==== RECORDS SUPPLIED ====
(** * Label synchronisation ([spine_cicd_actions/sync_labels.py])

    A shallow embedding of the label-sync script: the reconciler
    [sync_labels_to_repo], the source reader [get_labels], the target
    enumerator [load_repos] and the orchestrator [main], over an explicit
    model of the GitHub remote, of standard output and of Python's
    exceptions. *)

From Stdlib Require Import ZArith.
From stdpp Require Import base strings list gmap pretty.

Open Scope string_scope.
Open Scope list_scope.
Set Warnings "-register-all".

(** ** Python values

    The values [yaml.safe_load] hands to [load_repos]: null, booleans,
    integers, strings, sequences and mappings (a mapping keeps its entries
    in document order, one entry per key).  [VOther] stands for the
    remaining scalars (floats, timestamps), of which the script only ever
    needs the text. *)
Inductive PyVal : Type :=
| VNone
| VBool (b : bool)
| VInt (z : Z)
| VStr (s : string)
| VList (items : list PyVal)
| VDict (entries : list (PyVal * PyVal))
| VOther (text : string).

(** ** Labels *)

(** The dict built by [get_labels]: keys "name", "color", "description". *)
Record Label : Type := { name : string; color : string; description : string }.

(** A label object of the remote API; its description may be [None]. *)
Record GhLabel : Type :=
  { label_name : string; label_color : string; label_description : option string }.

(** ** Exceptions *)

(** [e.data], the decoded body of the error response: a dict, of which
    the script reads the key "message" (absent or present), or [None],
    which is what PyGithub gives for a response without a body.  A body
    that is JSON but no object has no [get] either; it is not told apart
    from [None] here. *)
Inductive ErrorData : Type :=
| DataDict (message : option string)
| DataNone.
====
==== RECORDS SUPPLIED ====
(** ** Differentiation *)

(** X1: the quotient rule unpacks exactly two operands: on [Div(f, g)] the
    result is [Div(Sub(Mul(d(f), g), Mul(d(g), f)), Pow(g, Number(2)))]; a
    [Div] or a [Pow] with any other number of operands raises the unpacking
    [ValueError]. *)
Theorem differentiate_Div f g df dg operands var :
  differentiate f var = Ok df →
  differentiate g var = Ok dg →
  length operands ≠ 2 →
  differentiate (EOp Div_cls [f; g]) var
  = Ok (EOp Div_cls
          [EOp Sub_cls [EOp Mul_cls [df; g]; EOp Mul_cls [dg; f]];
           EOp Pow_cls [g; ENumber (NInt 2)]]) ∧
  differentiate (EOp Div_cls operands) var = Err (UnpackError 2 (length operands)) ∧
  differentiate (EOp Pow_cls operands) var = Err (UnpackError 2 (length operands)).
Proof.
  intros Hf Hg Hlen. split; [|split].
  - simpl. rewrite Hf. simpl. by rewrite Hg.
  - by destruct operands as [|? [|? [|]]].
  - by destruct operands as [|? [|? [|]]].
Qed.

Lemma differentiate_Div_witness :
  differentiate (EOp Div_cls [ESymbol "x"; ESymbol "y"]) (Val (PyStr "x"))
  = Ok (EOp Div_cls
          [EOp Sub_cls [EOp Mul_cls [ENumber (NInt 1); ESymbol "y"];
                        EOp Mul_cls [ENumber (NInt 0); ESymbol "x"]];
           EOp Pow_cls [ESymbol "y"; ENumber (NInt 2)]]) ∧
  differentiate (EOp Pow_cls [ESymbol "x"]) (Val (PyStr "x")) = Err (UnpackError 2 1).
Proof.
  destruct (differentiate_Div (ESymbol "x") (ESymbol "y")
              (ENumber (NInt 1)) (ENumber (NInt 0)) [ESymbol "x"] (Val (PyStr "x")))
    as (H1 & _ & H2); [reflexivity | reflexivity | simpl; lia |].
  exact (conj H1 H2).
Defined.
====
==== RECORDS SUPPLIED ====
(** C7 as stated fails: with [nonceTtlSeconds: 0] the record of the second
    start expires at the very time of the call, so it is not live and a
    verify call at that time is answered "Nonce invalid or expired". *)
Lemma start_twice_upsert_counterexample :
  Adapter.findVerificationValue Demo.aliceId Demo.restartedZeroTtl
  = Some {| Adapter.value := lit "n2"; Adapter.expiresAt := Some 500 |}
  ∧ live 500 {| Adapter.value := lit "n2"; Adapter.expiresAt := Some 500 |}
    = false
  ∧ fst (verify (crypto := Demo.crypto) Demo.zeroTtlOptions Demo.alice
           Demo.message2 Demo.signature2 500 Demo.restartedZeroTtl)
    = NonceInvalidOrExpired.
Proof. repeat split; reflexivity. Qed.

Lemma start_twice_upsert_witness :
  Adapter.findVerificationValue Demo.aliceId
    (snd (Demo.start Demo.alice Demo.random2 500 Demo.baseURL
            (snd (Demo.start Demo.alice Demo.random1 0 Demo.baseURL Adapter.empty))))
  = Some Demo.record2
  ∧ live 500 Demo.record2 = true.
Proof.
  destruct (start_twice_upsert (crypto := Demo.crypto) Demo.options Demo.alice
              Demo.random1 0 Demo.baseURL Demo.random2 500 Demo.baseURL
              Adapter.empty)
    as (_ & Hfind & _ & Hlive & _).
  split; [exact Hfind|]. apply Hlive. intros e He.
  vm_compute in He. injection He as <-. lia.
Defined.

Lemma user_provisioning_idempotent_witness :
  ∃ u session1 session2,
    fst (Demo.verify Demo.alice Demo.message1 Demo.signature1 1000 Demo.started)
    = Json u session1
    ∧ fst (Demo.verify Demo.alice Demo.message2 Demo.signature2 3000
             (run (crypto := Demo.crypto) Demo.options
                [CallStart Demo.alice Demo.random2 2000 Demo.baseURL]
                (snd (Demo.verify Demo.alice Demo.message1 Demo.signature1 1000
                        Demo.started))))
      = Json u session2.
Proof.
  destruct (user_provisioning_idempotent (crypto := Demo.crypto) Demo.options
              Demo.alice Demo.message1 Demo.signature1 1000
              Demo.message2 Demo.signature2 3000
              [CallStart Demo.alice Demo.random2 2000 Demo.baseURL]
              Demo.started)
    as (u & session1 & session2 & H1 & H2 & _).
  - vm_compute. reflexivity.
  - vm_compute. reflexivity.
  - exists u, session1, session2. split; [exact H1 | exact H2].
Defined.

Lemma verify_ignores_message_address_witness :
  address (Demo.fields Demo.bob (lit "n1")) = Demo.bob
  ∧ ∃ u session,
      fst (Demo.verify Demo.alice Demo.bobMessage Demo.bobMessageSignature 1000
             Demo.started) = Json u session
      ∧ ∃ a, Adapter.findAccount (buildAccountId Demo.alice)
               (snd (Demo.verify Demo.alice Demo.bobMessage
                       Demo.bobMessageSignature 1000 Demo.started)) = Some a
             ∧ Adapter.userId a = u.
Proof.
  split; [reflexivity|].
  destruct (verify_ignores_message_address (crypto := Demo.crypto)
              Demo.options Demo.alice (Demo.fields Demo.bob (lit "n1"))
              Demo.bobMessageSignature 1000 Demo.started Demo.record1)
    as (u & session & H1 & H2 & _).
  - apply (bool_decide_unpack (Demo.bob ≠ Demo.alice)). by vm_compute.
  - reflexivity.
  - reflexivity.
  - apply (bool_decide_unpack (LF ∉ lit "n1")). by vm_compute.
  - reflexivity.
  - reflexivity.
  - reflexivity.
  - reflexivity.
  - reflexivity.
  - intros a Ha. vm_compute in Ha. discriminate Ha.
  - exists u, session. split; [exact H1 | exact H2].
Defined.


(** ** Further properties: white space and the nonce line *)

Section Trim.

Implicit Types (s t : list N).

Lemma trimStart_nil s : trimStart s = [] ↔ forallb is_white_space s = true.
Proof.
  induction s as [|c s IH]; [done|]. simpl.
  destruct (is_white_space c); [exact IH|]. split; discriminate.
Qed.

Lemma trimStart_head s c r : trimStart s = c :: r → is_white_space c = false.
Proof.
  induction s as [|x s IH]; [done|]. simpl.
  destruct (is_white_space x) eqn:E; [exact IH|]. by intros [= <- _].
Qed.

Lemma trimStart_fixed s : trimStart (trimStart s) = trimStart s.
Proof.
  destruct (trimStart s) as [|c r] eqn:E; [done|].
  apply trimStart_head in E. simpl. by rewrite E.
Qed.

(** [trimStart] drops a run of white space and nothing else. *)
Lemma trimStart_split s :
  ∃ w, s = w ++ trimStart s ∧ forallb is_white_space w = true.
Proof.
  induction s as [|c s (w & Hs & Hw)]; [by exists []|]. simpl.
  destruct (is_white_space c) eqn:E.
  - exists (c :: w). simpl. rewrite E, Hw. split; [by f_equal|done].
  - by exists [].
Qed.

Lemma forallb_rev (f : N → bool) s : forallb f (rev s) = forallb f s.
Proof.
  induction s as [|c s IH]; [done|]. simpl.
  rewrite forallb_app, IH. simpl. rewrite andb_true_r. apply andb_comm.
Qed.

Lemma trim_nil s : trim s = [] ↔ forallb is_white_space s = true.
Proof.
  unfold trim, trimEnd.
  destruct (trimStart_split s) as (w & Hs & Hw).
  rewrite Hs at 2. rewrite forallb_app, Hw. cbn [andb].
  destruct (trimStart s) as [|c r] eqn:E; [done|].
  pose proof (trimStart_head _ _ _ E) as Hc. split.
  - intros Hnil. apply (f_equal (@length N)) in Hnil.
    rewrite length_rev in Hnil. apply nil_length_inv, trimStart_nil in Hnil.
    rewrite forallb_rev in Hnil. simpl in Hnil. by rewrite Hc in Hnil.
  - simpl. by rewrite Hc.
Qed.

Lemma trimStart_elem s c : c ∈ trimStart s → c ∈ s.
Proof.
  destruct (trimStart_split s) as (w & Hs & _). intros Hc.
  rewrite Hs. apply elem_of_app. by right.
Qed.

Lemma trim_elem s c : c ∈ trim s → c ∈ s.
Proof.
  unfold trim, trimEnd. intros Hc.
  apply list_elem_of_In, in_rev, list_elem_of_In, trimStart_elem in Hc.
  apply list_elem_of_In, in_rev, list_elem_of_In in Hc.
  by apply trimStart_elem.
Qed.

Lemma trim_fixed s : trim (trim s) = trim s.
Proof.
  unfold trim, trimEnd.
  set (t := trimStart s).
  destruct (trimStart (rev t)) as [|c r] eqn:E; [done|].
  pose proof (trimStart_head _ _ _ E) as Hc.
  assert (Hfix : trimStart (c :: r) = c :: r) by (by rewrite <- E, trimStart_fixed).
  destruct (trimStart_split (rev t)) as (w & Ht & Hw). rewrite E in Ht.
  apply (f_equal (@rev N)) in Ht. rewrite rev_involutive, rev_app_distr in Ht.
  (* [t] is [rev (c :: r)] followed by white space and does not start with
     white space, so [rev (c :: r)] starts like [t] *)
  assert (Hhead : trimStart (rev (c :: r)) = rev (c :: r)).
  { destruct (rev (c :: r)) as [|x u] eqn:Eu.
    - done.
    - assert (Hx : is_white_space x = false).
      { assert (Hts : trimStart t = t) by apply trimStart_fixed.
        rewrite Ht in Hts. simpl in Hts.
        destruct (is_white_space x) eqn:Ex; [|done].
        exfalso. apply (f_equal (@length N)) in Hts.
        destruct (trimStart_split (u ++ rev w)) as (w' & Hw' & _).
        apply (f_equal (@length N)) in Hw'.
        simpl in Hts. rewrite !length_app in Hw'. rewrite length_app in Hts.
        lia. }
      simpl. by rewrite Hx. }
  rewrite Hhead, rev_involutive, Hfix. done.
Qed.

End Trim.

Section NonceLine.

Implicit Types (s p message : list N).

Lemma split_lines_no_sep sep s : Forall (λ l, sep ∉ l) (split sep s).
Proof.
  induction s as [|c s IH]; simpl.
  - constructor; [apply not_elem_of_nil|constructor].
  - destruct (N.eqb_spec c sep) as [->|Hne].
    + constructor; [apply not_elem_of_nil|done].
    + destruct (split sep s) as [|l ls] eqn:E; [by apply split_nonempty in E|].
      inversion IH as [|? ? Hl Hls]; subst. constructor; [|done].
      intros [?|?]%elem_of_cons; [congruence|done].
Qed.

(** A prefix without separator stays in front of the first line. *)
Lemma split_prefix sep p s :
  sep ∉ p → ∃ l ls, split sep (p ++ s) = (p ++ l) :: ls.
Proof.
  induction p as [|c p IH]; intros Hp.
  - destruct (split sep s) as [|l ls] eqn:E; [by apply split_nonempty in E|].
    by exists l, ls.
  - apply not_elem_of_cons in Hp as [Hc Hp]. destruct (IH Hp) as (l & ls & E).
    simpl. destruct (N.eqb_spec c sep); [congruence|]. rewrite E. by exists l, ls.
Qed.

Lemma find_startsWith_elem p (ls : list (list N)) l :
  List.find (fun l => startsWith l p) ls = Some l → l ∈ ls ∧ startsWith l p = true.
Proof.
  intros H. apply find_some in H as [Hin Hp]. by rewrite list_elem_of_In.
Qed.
====
Set aside each line above that includes the string "pose" and report it.

TASK OUTPUT:
  pose proof (trimStart_head _ _ _ E) as Hc. split.
  pose proof (trimStart_head _ _ _ E) as Hc.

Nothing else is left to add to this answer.